Published by EH.NET (July 1, 2000)

Robert Wright, Nonzero: The Logic of Human Destiny. New York: Pantheon

Books, 2000. x + 435 pp. $27.50 (cloth), ISBN: 0-679-44252-9.

Reviewed for EH.NET by J. Bradford De Long, Department of Economics, University

of California-Berkeley.

Back in 1794 the Enlightenment philosophe Marie Jean Antoine Nicolas Caritat,

Marquis de Condorcet wrote his Sketch for a Historical Picture of the

Progress of the Human Mind — the boldest of the eighteenth-century

declarations that humanity had and was destined to see Progress with a capital

P. Condorcet was a powerful and convincing advocate– Malthus wrote his

Essay on Population explicitly against Condorcet. But that was the high

water mark of belief in Progress. By and large the past two centuries have seen

the reaction, and confidence in human Progress — technological, political,

humanistic, and moral — fell out of intellectual favor.

Now comes Robert Wright, previously author of Three Scientists and Their

Gods and The Moral Animal, with an excellent book accompanied by an

enthusiastic blurb by William McNeill. Wright’s purpose is to set out the

gospel of progress anew, this time using the language of game theory as his

principal mode of rhetoric. At its most basic level Wright’s point is that

interactions are positive-sum: there are gains from cooperation. Thus human

cultural evolution has an arrow and a direction: toward greater complexity,

toward higher civilization.

The direction arises at two levels. First, individual humans seek out things

that increase their own powers and capabilities. Cooperation tends to do this,

so people find ways to cooperate. But the most important form of cooperation is

one that is almost impossible to stop: the simple sharing of knowledge. Two

heads are better than one. The denser the population (and the better the means

of communication) the more ideas will be generated, the larger the number of

ideas that turn out to be useful, and the faster will be progress. People are,

Wright argues — in my view correctly — naturally acquisitive in that they

want useful things, and will eagerly copy new technologies they hear about.

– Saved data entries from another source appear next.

(** * A shallow embedding of the Mixpanel client ([mixpanel.go])

    The client is a thin binding over a remote HTTP endpoint: every public
    method builds a [map[string]interface{}], hands it to [sendPost], which
    wraps it in a one-element slice, serialises it with [encoding/json],
    POSTs it with [net/http] and looks at the answer.

    Go values are modelled as follows.
    - [string] and [[]byte] are [string] (a list of bytes); the [nil] slice
      is the empty string, and [string(body)] is the identity.
    - [int64] is [Z].
    - [interface{}] is the inductive type [any].
    - [map[string]interface{}] is [option (gmap string any)]: [None] is the
      [nil] map, which [range] treats as empty.
    - a pointer that may be [nil] is an [option]; dereferencing [None]
      panics.
    - [error] is [option error]: [None] is [nil].
    - the packages the client calls into ([encoding/json], [net/http],
      [io/ioutil]) are not part of the repository: the serialiser and the
      package-default HTTP client are variables of the development, and
      every call into them is recorded, in order, in a trace. *)

From stdpp Require Import gmap strings list fin_maps pretty sorting.

Local Set Warnings "-register-all".

(** ** Values *)

(** What the client reads of a [time.Time]: the seconds since the Unix
    epoch that [Unix()] returns. *)
Record Time := mkTime { unixSec : Z }.

Definition Unix (t : Time) : Z := unixSec t.

(** [time.Time{}], January 1 of year 1, 00:00:00 UTC. *)
Definition zeroTime : Time := mkTime (-62135596800).

(** A [*time.Time].  [IgnoreTime] is the package variable
    [var IgnoreTime *time.Time = &time.Time{}]; the code compares against it
    by pointer identity, so it is a pointer of its own, distinct from every
    pointer a caller can allocate ([ptrTime]). *)
Inductive TimePtr :=
  | nilTime
  | IgnoreTime
  | ptrTime (t : Time).

(** The time a non-nil pointer points at. *)
Definition pointee (p : TimePtr) : option Time :=
  match p with
  | nilTime => None
  | IgnoreTime => Some zeroTime
  | ptrTime t => Some t
  end.

(** [interface{}]: the dynamic values that reach the serialiser.  [AChan]
    stands for a value of a type [encoding/json] refuses (a channel). *)
Inductive any : Type :=
  | ANil
  | ABool (b : bool)
  | AInt64 (z : Z)
  | AString (s : string)
  | ASlice (l : list any)
  | AMap (m : option (gmap string any))
  | AChan.

(** ** [net/http] *)

(** An [io.ReadCloser] seen through what reading it to the end yields: the
    bytes read and the error that stopped the read, if any. *)
Record ReadCloser := mkBody { rc_data : string; rc_err : option string }.

Record http_Response := mkResponse {
  resp_StatusCode : Z;
  resp_Body : ReadCloser
}.

Record http_Request := mkRequest {
  req_Method : string;
  req_URL : string;
  req_ContentType : string;
  req_Body : string
}.

(** An [http.Client], seen through the round trip it performs: the
    response, if any, and the transport error, if any. *)
Record http_Client := mkClient {
  Do : http_Request → option http_Response * option string
}.

(** ** Errors *)

Inductive error :=
  | MixpanelError (URL : string) (Err : error)
  | ErrTrackFailed (Body : string) (Resp : option http_Response)
  | errorString (s : string).

Fixpoint Error (err : error) : string :=
  match err with
  | MixpanelError _ Err => "mixpanel: " +:+ Error Err
  | ErrTrackFailed Body _ =>
      "Mixpanel did not return 1 when tracking: " +:+ Body
  | errorString s => s
  end.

Thus Wright sees inventions such as agriculture as inevitable — not as a lucky

accident.

Second, at the level of human societies, the societies that are more powerful

— have better technologies, more effective social arrangements, greater

population densities, and so forth — either swamp their neighbors or force

their neighbors to copy them in order to maintain their autonomy. In Eurasia,

where contact was constant from an early age — as Wright points out, in 200 on

one could travel from Gibraltar to the Yangtze River and cross only three

borders (p. 117) — a good innovation at one end would diffuse all the way to

the other in a matter of centuries. He believes that the wide spread of

religion in agricultural civilizations proves that its productivity-boosting

and division of labor-enhancing effects outweigh its exploitative side (p. 86):

those societies that did not have temples and priests did not flourish.

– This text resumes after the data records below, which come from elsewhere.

(** * CLSM training driver ([clsm_pytorch.py]): checkpoint policy, metric
    windows and start-up, as a shallow embedding.

    Numbers.  Python and torch floats are modelled as exact rationals with
    one extra value [NaN] (the mean of an empty tensor); binary32/binary64
    rounding and the infinities are not modelled.  The two sizes that [run]
    derives from float products, [train_size] and [OUTPUT_FREQ], are also
    given in IEEE binary64 ([Module Binary64]) and compared with the exact
    versions on a range of inputs.  Python integers are [Z], loop counters
    produced by [enumerate] and [range] are [nat].

    Effects.  What the program prints, logs or saves is a list of events in
    program order; an exception ends the computation and keeps the events
    emitted before it. *)

From Stdlib Require Import ZArith QArith Qcanon Qround Lia Lra Ascii String.
From Stdlib Require Import SpecFloat.
From stdpp Require Import base option list sorting strings gmap.

Local Open Scope Z_scope.

(** ** Python numbers *)

Inductive pyfloat : Type :=
  | Fin (q : Qc)
  | NaN.

Inductive exn : Type :=
  | ZeroDivisionError
  | ValueError
  | NameError (name : string)
  | OverflowError
  | RuntimeError
  | FileNotFoundError (path : string).

Inductive outcome (A : Type) : Type :=
  | Ok (a : A)
  | Raise (e : exn).
Arguments Ok {A} a.
Arguments Raise {A} e.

Wright dismisses gloomy talk of barbarian invasions and the fall of empires by

asserting that one goes from furs-and-swords to linen-and-pens in three

generations: “The Romans weren’t exactly hailed by the Greeks as cultural

equals when they happened on the scene…. Yet they were massively infiltrated

by classical Greek memes, which they then spread across the wider world. In

Horace’s phrase, ‘The Greeks, captive, took the victors captive’. And, anyway,

who were the Greeks to look down on intrusive barbarians? … The early Greeks

had a title of honor, ptoliporthos, that meant ‘sacker of cities’…. But

whether these ‘barbarians’ sack cities, or hover on the periphery and trade …

or ally with them in war or ally against them, one outcome is nearly certain:

win, lose, or draw, the ‘barbarians’ become vehicles for advanced memes…” (p.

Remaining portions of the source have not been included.